**Update 23 April 2019 – Today, the Saudi government carried out the executions of 37 men, including Abbas al-Hassan. His case had drawn the attention of UN Special Procedures. The executions were reportedly carried out without prior notice to the families.
Abbas al-Hassan was a Saudi citizen and father of four from the Shia majority town of al-Ahsa in the Eastern Province, who had been convicted and sentenced to death in an unfair trial. He was executed on 23 April 2019.
Al-Hassan was arrested in June 2013 and detained along with 31 other men for alleged ties to Iran and espionage. The Saudi government held him incommunicado for up to three months, during which time they tortured him into confessing to the charges against him. The charges include treason and support of terrorism, as well as blatant political and religious charges – recruiting individuals to hinder the reputation of the Kingdom, supporting riots and protests, and supporting the spread of Shia doctrine. The Saudi government held al-Hassan in detention for three years while preparing the case against him, yet demanded that the defense be ready to proceed in only three weeks. On 6 December 2016, the Specialized Criminal Court in Riyadh sentenced al-Hassan and 14 other men to death, a decision which was upheld by the Appeals Court in July 2017.
The trial of al-Hassan and the other individuals was riddled with fair trial and human rights violations. All 32 men were arrested without a warrant and held incommunicado for up to three months, during which they were interrogated without the presence of a lawyer. The list of charges presented to the defendants was over 300 pages long and included crimes like high treason for “setting up or joining a spy cell or meeting with Iranian intelligence,” as well as crimes like “supporting protests,” “spreading the Shia faith,” and “possessing banned books and videos.” One of the charges against a defendant was possessing articles written by Saudi human rights and interfaith activist Mikhlif al-Shammari. The Saudi authorities tortured al-Hassan and other defendants to coerce confessions to these crimes. They further failed to provide the necessary documents to prepare a defense and withheld evidence used by the prosecution, such as USB drives, computers, and the coerced confessions and statements to investigators. In some cases the Saudi government did not even allow defendants to meet with attorneys. In addition, some of the men were threatened with solitary confinement or the arrest of their family members if they did not sign confession statements.

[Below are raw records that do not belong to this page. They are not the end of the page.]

(* ===== verification/BigNum.v ===== *)
(** * CBigNum ([bignum.h])

    The C++ wrapper over OpenSSL's [BIGNUM].  OpenSSL is an interface here: the
    class [BN] lists the functions the wrapper calls and [BNLaws] what their
    manual pages promise, as equations on the denoted integer.  The wrapper's
    own code - the MPI byte buffers, the compact format, the operators and their
    error paths - is translated and shown to compute on integers. *)
From stdpp Require Import prelude.
From S2P Require Import Prelude ArithUint256 Compact Uint256.

(** ** The OpenSSL interface *)

(** The functions of [openssl/bn.h] in value-passing style; [None] is the error
    return. *)
Class BN := {
  BIGNUM : Type;
  BN_new : BIGNUM;
  BN_value_one : BIGNUM;
  BN_set_word : Z -> BIGNUM;
  BN_get_word : BIGNUM -> Z;
  BN_is_negative : BIGNUM -> bool;
  BN_is_zero : BIGNUM -> bool;
  BN_set_negative : BIGNUM -> bool -> BIGNUM;
  BN_num_bytes : BIGNUM -> Z;
  BN_lshift : BIGNUM -> Z -> option BIGNUM;
  BN_rshift : BIGNUM -> Z -> option BIGNUM;
  BN_add : BIGNUM -> BIGNUM -> option BIGNUM;
  BN_sub : BIGNUM -> BIGNUM -> option BIGNUM;
  BN_mul : BIGNUM -> BIGNUM -> option BIGNUM;
  BN_div : BIGNUM -> BIGNUM -> option BIGNUM;
  BN_mod : BIGNUM -> BIGNUM -> option BIGNUM;
  BN_cmp : BIGNUM -> BIGNUM -> Z;
  BN_mpi2bn : list Z -> option BIGNUM;
  BN_bn2mpi : BIGNUM -> list Z;
}.

(** The MPI format: a big-endian magnitude whose first bit is the sign, after
    its length in four big-endian bytes. *)
Definition be_val (l : list Z) : Z := le_val 8 (rev l).
Definition mpi_val (d : list Z) : Z :=
  match d with
  | [] => 0
  | b :: r => let m := be_val (Z.land b 0x7f :: r) in if b <? 128 then m else - m
  end.
Definition be32 (n : Z) : list Z := rev (le_digits 8 4 n).
Definition mpi_message (d : list Z) : list Z := be32 (length d) ++ d.

(** Bytes of the magnitude, most significant first, without leading zeros. *)
Definition num_bits (v : Z) : Z := if v =? 0 then 0 else Z.log2 (Z.abs v) + 1.
Definition num_bytes (v : Z) : Z := (num_bits v + 7) / 8.
Definition magnitude (v : Z) : list Z := rev (le_digits 8 (Z.to_nat (num_bytes v)) (Z.abs v)).
Definition mpi_encoding (v : Z) : list Z :=
  let sign := if v <? 0 then 0x80 else 0 in
  match magnitude v with
  | [] => []
  | b :: r => if b <? 128 then Z.lor b sign :: r else sign :: b :: r
  end.

(** What the manual pages say, on the denoted integer. *)
Class BNLaws `(BN) := {
  bn_val : BIGNUM -> Z;
  val_new : bn_val BN_new = 0;
  val_one : bn_val BN_value_one = 1;
  val_set_word w : in_u 64 w -> bn_val (BN_set_word w) = w;
  get_word_val a : BN_get_word a = if Z.abs (bn_val a) <? 2 ^ 64 then Z.abs (bn_val a) else 2 ^ 64 - 1;
  is_negative_val a : BN_is_negative a = (bn_val a <? 0);
  is_zero_val a : BN_is_zero a = (bn_val a =? 0);
  set_negative_val a s : bn_val (BN_set_negative a s) = if s then - Z.abs (bn_val a) else Z.abs (bn_val a);
  num_bytes_val a : BN_num_bytes a = num_bytes (bn_val a);
  lshift_val a n : 0 <= n -> exists r, BN_lshift a n = Some r /\ bn_val r = bn_val a * 2 ^ n;
  rshift_val a n : 0 <= n -> exists r, BN_rshift a n = Some r /\ bn_val r = Z.quot (bn_val a) (2 ^ n);
  add_val a b : exists r, BN_add a b = Some r /\ bn_val r = bn_val a + bn_val b;
  sub_val a b : exists r, BN_sub a b = Some r /\ bn_val r = bn_val a - bn_val b;
  mul_val a b : exists r, BN_mul a b = Some r /\ bn_val r = bn_val a * bn_val b;
  div_val a b : bn_val b <> 0 -> exists r, BN_div a b = Some r /\ bn_val r = Z.quot (bn_val a) (bn_val b);
  div_zero a b : bn_val b = 0 -> BN_div a b = None;
  mod_val a b : bn_val b <> 0 -> exists r, BN_mod a b = Some r /\ bn_val r = Z.rem (bn_val a) (bn_val b);
  mod_zero a b : bn_val b = 0 -> BN_mod a b = None;
  cmp_val a b : BN_cmp a b = match bn_val a ?= bn_val b with Lt => -1 | Eq => 0 | Gt => 1 end;
  mpi2bn_val d : digits 8 d -> length d < 2 ^ 31 ->
    exists r, BN_mpi2bn (mpi_message d) = Some r /\ bn_val r = mpi_val d;
  bn2mpi_val a : BN_bn2mpi a = mpi_message (mpi_encoding (bn_val a));
}.

(** ** The wrapper *)
Module CBigNum.
Section ops.
Context `{!BN}.

Definition setulong (n : Z) : BIGNUM := BN_set_word (u64 n).
Definition getulong (self : BIGNUM) : Z := BN_get_word self.
Definition getuint (self : BIGNUM) : Z := u32 (BN_get_word self).
Definition getint (self : BIGNUM) : Z :=
  let n := BN_get_word self in
  if negb (BN_is_negative self) then (if 2 ^ 31 - 1 <? n then 2 ^ 31 - 1 else n)
  else (if 2 ^ 31 - 1 <? n then - 2 ^ 31 else - n).

(** The buffer is filled from its end: [*--p = x] is [x :: buf], and the byte
    that [*p] reads when nothing has been written is zero. *)
Fixpoint push_bytes (fuel : nat) (m : Z) (buf : list Z) : list Z :=
  match fuel with
  | O => buf
  | S fuel' => if m =? 0 then buf else push_bytes fuel' (m ≫ 8) (u8 m :: buf)
  end.
(** [*p |= neg]. *)
Definition or_first (neg : Z) (buf : list Z) : list Z :=
  match buf with [] => [] | b :: r => Z.lor b neg :: r end.
(** The length byte and the three zero bytes in front. *)
Definition push_length (buf : list Z) : list Z := 0 :: 0 :: 0 :: u8 (length buf) :: buf.
(* ===== verification/Pow.v ===== *)
(** * Difficulty ([pow.cpp])

    The DarkGravityWave average, the retargeting of every block, the search for
    the proof-of-stake blocks that switches between the two (with the static
    flag it keeps), and the proof-of-work check.  [None] is a failed assertion,
    a null dereference or a thrown error. *)
From stdpp Require Import prelude gmap.
From S2P Require Import Prelude ArithUint256 Compact Uint256 Chain ChainTheory ChainSearch BigNum Params.

Module Pow.
Import BaseUint.

(** ** [DarkGravityWave] *)

(** [while (pindex->IsProofOfStake() != fProofOfStake) { pindex = pindex->pprev; assert(pindex); }] *)
Fixpoint skip_other_kind (h : heap) (fuel : nat) (pindex : ptr) (fProofOfStake : bool) : option ptr :=
  b ← h !! pindex;
  if Bool.eqb (IsProofOfStake b) fProofOfStake then Some pindex
  else match pprev b, fuel with
       | Some q, S fuel' => skip_other_kind h fuel' q fProofOfStake
       | _, _ => None
       end.

(** The averaging loop; [n] iterations are left. *)
Fixpoint dgw_loop (h : heap) (fuel : nat) (fProofOfStake : bool) (nPastBlocks : Z)
    (n : nat) (nCountBlocks : Z) (pindex : ptr) (bnPastTargetAvg : list Z) : option (ptr * list Z) :=
  match n with
  | O => Some (pindex, bnPastTargetAvg)
  | S n' =>
      b ← h !! pindex;
      let bnTarget := arith_uint512_of_256 (Compact.SetCompact (nBits b)).1.1 in
      bnPastTargetAvg ←
        (if nCountBlocks =? 1 then Some bnTarget
         else div_assign 16 (add_assign 16 (mul_u32_assign 16 bnPastTargetAvg nCountBlocks) bnTarget)
                            (of_u64 16 (u32 (nCountBlocks + 1))));
      pindex ←
        (if negb (nCountBlocks =? nPastBlocks)
         then q ← pprev b; skip_other_kind h fuel q fProofOfStake
         else Some pindex);
      dgw_loop h fuel fProofOfStake nPastBlocks n' (u32 (nCountBlocks + 1)) pindex bnPastTargetAvg
  end.
Lemma interval_spec params :
  sane params -> exists len, GetStakeModifierSelectionInterval params = Some len /\
    0 <= len <= 64 * nModifierInterval params.
Proof.
  intros Hs. unfold GetStakeModifierSelectionInterval.
  apply (for_range_ind (fun (k : nat) acc => exists len, acc = Some len /\ 0 <= len <= k * nModifierInterval params)).
  - lia.
  - exists 0. split; [done|]. pose proof (sane_modifier _ Hs). lia.
  - intros k acc Hk (len & -> & Hlen). cbn [mbind option_bind]. rewrite section_spec by lia.
    cbn [mbind option_bind]. eexists. split; [done|].
    pose proof (section_range params k Hs ltac:(lia)). unfold section in *. lia.
Qed.

(** ** The last modifier *)
Section modifier.
Context (h : heap) (Hwf : wf_index h).

Lemma last_generated_spec fuel p b :
  h !! p = Some b -> (Z.to_nat (nHeight b) <= fuel)%nat ->
  exists q bq n, last_generated h fuel p = Some q /\ parent_n h n p = Some q /\ h !! q = Some bq /\
    (GeneratedStakeModifier bq = true \/ pprev bq = None) /\
    forall k a ba, (k < n)%nat -> parent_n h k p = Some a -> h !! a = Some ba -> GeneratedStakeModifier ba = false.
Proof using Hwf.
  revert p b. induction fuel as [|fuel IH]; intros p b Hp Hf;
    pose proof (wi_prev h Hwf p b Hp) as Hprev; pose proof (wi_height h Hwf p b Hp);
    cbn [last_generated]; rewrite Hp; cbn [mbind option_bind];
    (destruct (pprev b) as [q|] eqn:Eq; [|exists p, b, O; split_and!; auto; intros; lia]);
    destruct Hprev as (bq & Hq & Hh); pose proof (wi_height h Hwf q bq Hq); [lia|].
  destruct (GeneratedStakeModifier b) eqn:E.
  - exists p, b, O. split_and!; auto. intros; lia.
  - destruct (IH q bq Hq ltac:(lia)) as (r & br & n & He & Hn & Hr & Hk & Hno).
    exists r, br, (S n). split_and!; auto.
    + simpl. rewrite Hp. simpl. by rewrite Eq.
    + intros [|m] a ba Hm Ha Hba; simpl in Ha; [by simplify_eq|].
      rewrite Hp in Ha. simpl in Ha. rewrite Eq in Ha. simpl in Ha. apply (Hno m a ba); [lia|done..].
Qed.

(** The root of every branch carries a generated modifier. *)
Definition root_generated : Prop :=
  forall p b, h !! p = Some b -> pprev b = None -> GeneratedStakeModifier b = true.

Lemma GetLastStakeModifier_spec p b :
  root_generated -> h !! p = Some b ->
  exists q bq n, GetLastStakeModifier h (Some p) = Some (Some (nStakeModifier bq, nTime bq)) /\
    parent_n h n p = Some q /\ h !! q = Some bq /\ GeneratedStakeModifier bq = true /\
    forall k a ba, (k < n)%nat -> parent_n h k p = Some a -> h !! a = Some ba -> GeneratedStakeModifier ba = false.
Proof using Hwf.
  intros Hroot Hp. unfold GetLastStakeModifier. rewrite Hp. cbn [mbind option_bind].
  destruct (last_generated_spec (Z.to_nat (nHeight b)) p b Hp ltac:(lia)) as (q & bq & n & -> & Hn & Hq & Hg & Hno).
  cbn [mbind option_bind]. rewrite Hq. cbn [mbind option_bind].
  assert (GeneratedStakeModifier bq = true) as Hgen by (destruct Hg; [done|by eapply Hroot]).
  rewrite Hgen. exists q, bq, n. done.
Qed.
(* ===== verification/Fips180.v ===== *)
(** * The SHA-2 reference (FIPS 180-4)

    A direct transcription of the standard for the two word sizes the sources
    use, 32 bits for SHA-256 and 64 bits for SHA-512: the functions of section
    4.1, the constants as what the standard says they are (fractional parts of
    square and cube roots of the first primes), padding, message schedule,
    compression and digest.  The implementations are compared with it. *)
From stdpp Require Import prelude.
From S2P Require Import Prelude.

Module FIPS.

(** The word size, the number of rounds and the rotation counts. *)
Record sha2 := {
  width : Z; rounds : nat;
  bigsigma0 : Z * Z * Z; bigsigma1 : Z * Z * Z;      (* three rotations *)
  smallsigma0 : Z * Z * Z; smallsigma1 : Z * Z * Z   (* two rotations and a shift *)
}.

Definition sha256 : sha2 := {|
  width := 32; rounds := 64;
  bigsigma0 := (2, 13, 22); bigsigma1 := (6, 11, 25);
  smallsigma0 := (7, 18, 3); smallsigma1 := (17, 19, 10) |}.

Definition sha512 : sha2 := {|
  width := 64; rounds := 80;
  bigsigma0 := (28, 34, 39); bigsigma1 := (14, 18, 41);
  smallsigma0 := (1, 8, 7); smallsigma1 := (19, 61, 6) |}.

(** ** Constants *)

Definition is_prime (n : nat) : bool := forallb (fun d => negb (n mod d =? 0)%nat) (seq 2 (n - 2)).
Definition primes (n : nat) : list Z := take n (map Z.of_nat (List.filter is_prime (seq 2 410))).

(** The integer cube root, one binary digit at a time. *)
Fixpoint icbrt_digits (n : nat) (x r : Z) : Z :=
  match n with
  | O => r
  | S n' => icbrt_digits n' x (if (r + 2 ^ n') ^ 3 <=? x then r + 2 ^ n' else r)
  end.
Definition icbrt (x : Z) : Z := icbrt_digits 80 x 0.

Section Sha2.
Context (p : sha2).
#[local] Abbreviation w := (width p).

(** The first [w] bits of the fractional part of the square (cube) root. *)
Definition sqrt_frac (q : Z) : Z := Z.sqrt (q * 2 ^ (2 * w)) mod 2 ^ w.
Definition cbrt_frac (q : Z) : Z := icbrt (q * 2 ^ (3 * w)) mod 2 ^ w.
Definition H0 : list Z := map sqrt_frac (primes 8).
Definition K : list Z := map cbrt_frac (primes (rounds p)).

(** ** Functions *)

Definition ROTR (n x : Z) : Z := Z.lor (x ≫ n) ((x ≪ (w - n)) mod 2 ^ w).
Definition SHR (n x : Z) : Z := x ≫ n.
Definition Ch (x y z : Z) : Z := Z.lxor (Z.land x y) (Z.land (Z.lnot x) z).
Definition Maj (x y z : Z) : Z := Z.lxor (Z.lxor (Z.land x y) (Z.land x z)) (Z.land y z).
Definition Sigma '(r1, r2, r3) (x : Z) : Z := Z.lxor (Z.lxor (ROTR r1 x) (ROTR r2 x)) (ROTR r3 x).
Definition sigma '(r1, r2, r3) (x : Z) : Z := Z.lxor (Z.lxor (ROTR r1 x) (ROTR r2 x)) (SHR r3 x).

(** ** Compression *)

(** The message schedule, extended one word at a time: [W_t] from the words
    2, 7, 15 and 16 places back. *)
Definition next_word (W : list Z) : Z :=
  let t := length W in
  (sigma (smallsigma1 p) W.[t - 2] + W.[t - 7] + sigma (smallsigma0 p) W.[t - 15] + W.[t - 16]) mod 2 ^ w.
Fixpoint schedule (n : nat) (W : list Z) : list Z :=
  match n with
  | O => W
  | S n' => schedule n' (W ++ [next_word W])
  end.

Definition step (st : list Z) (kw : Z) : list Z :=
  match st with
  | [a; b; c; d; e; f; g; h] =>
      let T1 := h + Sigma (bigsigma1 p) e + Ch e f g + kw in
      let T2 := Sigma (bigsigma0 p) a + Maj a b c in
      [(T1 + T2) mod 2 ^ w; a; b; c; (d + T1) mod 2 ^ w; e; f; g]
  | _ => st
  end.

(** The big-endian words of a block, of [w/8] bytes each. *)
Definition block_words (M : list Z) : list Z :=
  map (fun i => le_val 8 (rev (take (Z.to_nat (w / 8)) (drop (i * Z.to_nat (w / 8)) M)))) (seq 0 16).

Definition compress (H M : list Z) : list Z :=
  let W := schedule (rounds p - 16) (block_words M) in
  zip_with (fun x y => (x + y) mod 2 ^ w) H (foldl step H (zip_with Z.add K W)).

(** ** Padding and digest *)

Definition block_size : nat := Z.to_nat (2 * w).
(** The length field has two words. *)
Definition length_size : nat := Z.to_nat (w / 4).
Definition pad_zeros (n : nat) : nat := Z.to_nat ((block_size - length_size - 1 - n) mod block_size).
Definition pad (n : nat) : list Z :=
  [0x80] ++ replicate (pad_zeros n) 0 ++ rev (le_digits 8 length_size (8 * n)).

Fixpoint compress_blocks (n : nat) (H M : list Z) : list Z :=
  match n with
  | O => H
  | S n' => compress_blocks n' (compress H (take block_size M)) (drop block_size M)
  end.

Definition digest (M : list Z) : list Z :=
  let M := M ++ pad (length M) in
  concat (map (fun x => rev (le_digits 8 (Z.to_nat (w / 8)) x))
    (compress_blocks (length M / block_size) H0 M)).

End Sha2.

(** ** The cube root and the padding are what they should be *)

Lemma icbrt_digits_spec (n : nat) x r :
  0 <= r -> r ^ 3 <= x < (r + 2 ^ n) ^ 3 ->
  let q := icbrt_digits n x r in 0 <= q /\ q ^ 3 <= x < (q + 1) ^ 3.
Proof.
  revert r. induction n as [|n IH]; intros r Hr Hx; simpl; [done|].
  pose proof (pow2_pos n ltac:(lia)).
  assert (2 ^ S n = 2 ^ n + 2 ^ n) as E by (rewrite Nat2Z.inj_succ, Z.pow_succ_r; lia).
  apply IH; case_if; try lia; split; try lia.
Qed.

Lemma icbrt_spec x : 0 <= x < 2 ^ 240 -> 0 <= icbrt x /\ icbrt x ^ 3 <= x < (icbrt x + 1) ^ 3.
Proof.
  intros Hx. pose proof (icbrt_digits_spec 80 x 0) as Hs.
  replace ((0 + 2 ^ 80%nat) ^ 3) with (2 ^ 240) in Hs by (vm_compute; reflexivity).
  apply Hs; lia.
Qed.

(** Padding completes the last block with the fewest zeros. *)
Lemma pad_spec p (n : nat) :
  width p = 32 \/ width p = 64 ->
  ((n + length (pad p n)) mod block_size p = 0)%nat /\ (pad_zeros p n < block_size p)%nat.
Proof.
  intros Hw. unfold pad. rewrite !length_app, length_replicate, length_rev, le_digits_length.
  unfold pad_zeros, block_size, length_size.
  destruct Hw as [-> | ->].
  - change (Z.to_nat (2 * 32)) with 64%nat. change (Z.to_nat (32 / 4)) with 8%nat. cbn [length].
    change (Z.of_nat 64) with 64. change (Z.of_nat 8) with 8. pose proof (Z.mod_pos_bound (64 - 8 - 1 - n) 64). split; [|lia].
    apply Nat2Z.inj. rewrite Nat2Z.inj_mod, !Nat2Z.inj_add, Z2Nat.id by lia. change (Z.of_nat 64) with 64.
    Z.to_euclidean_division_equations. lia.
  - change (Z.to_nat (2 * 64)) with 128%nat. change (Z.to_nat (64 / 4)) with 16%nat. cbn [length].
    change (Z.of_nat 128) with 128. change (Z.of_nat 16) with 16. pose proof (Z.mod_pos_bound (128 - 16 - 1 - n) 128). split; [|lia].
    apply Nat2Z.inj. rewrite Nat2Z.inj_mod, !Nat2Z.inj_add, Z2Nat.id by lia. change (Z.of_nat 128) with 128.
    Z.to_euclidean_division_equations. lia.
Qed.

Lemma schedule_length p n W : length (schedule p n W) = (n + length W)%nat.
Proof. revert W. induction n as [|n IH]; intros W; simpl; [done|]. rewrite IH, length_app. simpl. lia. Qed.

(** The words of the prefix are unchanged, and each later word satisfies the
    recurrence of the standard. *)
Lemma schedule_prefix p n W t : (t < length W)%nat -> (schedule p n W).[t] = W.[t].
Proof.
  revert W. induction n as [|n IH]; intros W Ht; simpl; [done|].
  rewrite IH by (rewrite length_app; lia). by rewrite app_nth1.
Qed.

Lemma schedule_next p n W t :
  (16 <= length W)%nat -> (length W <= t < n + length W)%nat ->
  let w := schedule p n W in
  w.[t] = (sigma p (smallsigma1 p) w.[t - 2] + w.[t - 7] + sigma p (smallsigma0 p) w.[t - 15] + w.[t - 16])
            mod 2 ^ width p.
Proof.
  revert W. induction n as [|n IH]; intros W HW Ht; cbv zeta; simpl; [lia|].
  destruct (decide (t = length W)) as [->|].
  - rewrite schedule_prefix by (rewrite length_app; simpl; lia).
    rewrite app_nth2, Nat.sub_diag by lia. cbn [nth]. unfold next_word.
    rewrite !schedule_prefix by (rewrite length_app; simpl; lia).
    by rewrite !app_nth1 by lia.
  - apply IH; rewrite length_app; simpl; lia.
Qed.

End FIPS.
(* ===== verification/Sha2Lines.v ===== *)
(** * Unrolled SHA-2 code

    The compression functions of [crypto/sha256.cpp] and [crypto/sha512.cpp]
    are straight lines of calls [Round(r0, ..., r7, k)] over eight state
    variables, in which the last argument may also assign one of the sixteen
    schedule variables [w0 ... w15].  This file has the lines as data, their
    execution, and a checker: a list of lines that passes it computes the
    rounds of the standard.  Its soundness is proved once and serves every
    unrolled function, including the ones specialised to constant blocks. *)
From stdpp Require Import prelude.
From S2P Require Import Prelude Fips180.

(** ** Lines *)

(** Sums over the schedule variables: [wi], [sigma0(wi)], [sigma1(wi)],
    constants. *)
Inductive term :=
  | Wd (i : nat) | Sg0 (i : nat) | Sg1 (i : nat) | Cst (c : Z) | Plus (x y : term).

(** The last argument of a round. *)
Inductive karg :=
  | Const (k : Z)                   (* k *)
  | Load (k : Z) (i off : nat)      (* k + (wi = ReadBE(chunk + off)) *)
  | Assign (k : Z) (i : nat) (t : term)   (* k + (wi = t) *)
  | Incr (k : Z) (i : nat) (t : term)     (* k + (wi += t) *)
  | Use (k : Z) (t : term).         (* k + t *)

(** The positions of the eight state variables, and the last argument. *)
Definition line : Type := list nat * karg.

Section Exec.
Context (w : Z) (sigma0 sigma1 : Z -> Z) (load : list Z -> nat -> Z).
(** The round function: the new values of its fourth and eighth argument.  The
    last arguments are the constant and the word added to it, if any. *)
Context (Round : Z -> Z -> Z -> Z -> Z -> Z -> Z -> Z -> Z -> option Z -> Z * Z).

Fixpoint eval_term (ws : list Z) (t : term) : Z :=
  match t with
  | Wd i => ws.[i]
  | Sg0 i => sigma0 ws.[i]
  | Sg1 i => sigma1 ws.[i]
  | Cst c => c
  | Plus x y => uwrap w (eval_term ws x + eval_term ws y)
  end.

Definition eval_arg (chunk ws : list Z) (a : karg) : Z * option Z * list Z :=
  match a with
  | Const k => (k, None, ws)
  | Load k i off => let x := load chunk off in (k, Some x, <[i := x]> ws)
  | Assign k i t => let x := uwrap w (eval_term ws t) in (k, Some x, <[i := x]> ws)
  | Incr k i t => let x := uwrap w (ws.[i] + eval_term ws t) in (k, Some x, <[i := x]> ws)
  | Use k t => (k, Some (eval_term ws t), ws)
  end.

Definition exec_line (chunk : list Z) (st : list Z * list Z) (l : line) : list Z * list Z :=
  let '(v, ws) := st in
  let '(k, x, ws) := eval_arg chunk ws l.2 in
  match l.1 with
  | [a; b; c; d; e; f; g; h] =>
      let '(d', h') := Round v.[a] v.[b] v.[c] v.[d] v.[e] v.[f] v.[g] v.[h] k x in
      (<[h := h']> (<[d := d']> v), ws)
  | _ => (v, ws)
  end.

Definition exec (chunk : list Z) (ls : list line) (st : list Z * list Z) : list Z * list Z :=
  foldl (exec_line chunk) st ls.

End Exec.

(** ** The checker *)

(** An atom of a symbolic sum, over the indices of the message schedule. *)
Inductive atom := AW (t : nat) | A0 (t : nat) | A1 (t : nat).
#[export] Instance atom_eq_dec : EqDecision atom.
Proof. solve_decision. Defined.
Definition sym : Type := list atom * Z.
Definition sym_add (x y : sym) : sym := (x.1 ++ y.1, x.2 + y.2).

The charges of engaging in espionage with Iran were tinged with both religious and political considerations. Iran is a Shia majority country, while Saudi Arabia is a Sunni majority state. Saudi Arabia not only considers Iran its archenemy in the region, but accuses Iran of fomenting dissent among the Shia communities of the Eastern Province. All but one of the defendants in the case were Shia Muslims. This was also reflected in some of the charges against the defendants, which included “spreading the Shia faith or confession.”
The Saudi government’s actions towards al-Hassan were in violation of a number of international laws and instruments, including the right to life, fair trial rights and the principle of non-discrimination in the Universal Declaration of Human Rights and the Arab Charter for Human Rights, as well as the prohibition of torture in the Convention Against Torture and Other Cruel, Inhuman or Degrading Treatment or Punishment.
ADHRB strongly condemns the unfair trial, sentencing, and execution of al-Hassan. We call upon the government of Saudi Arabia to provide his family compensation for his arbitrary detention, torture, unfair trial, and execution in violation of international human right law. Finally, we call upon the Government of Saudi Arabia to place a moratorium on the death penalty.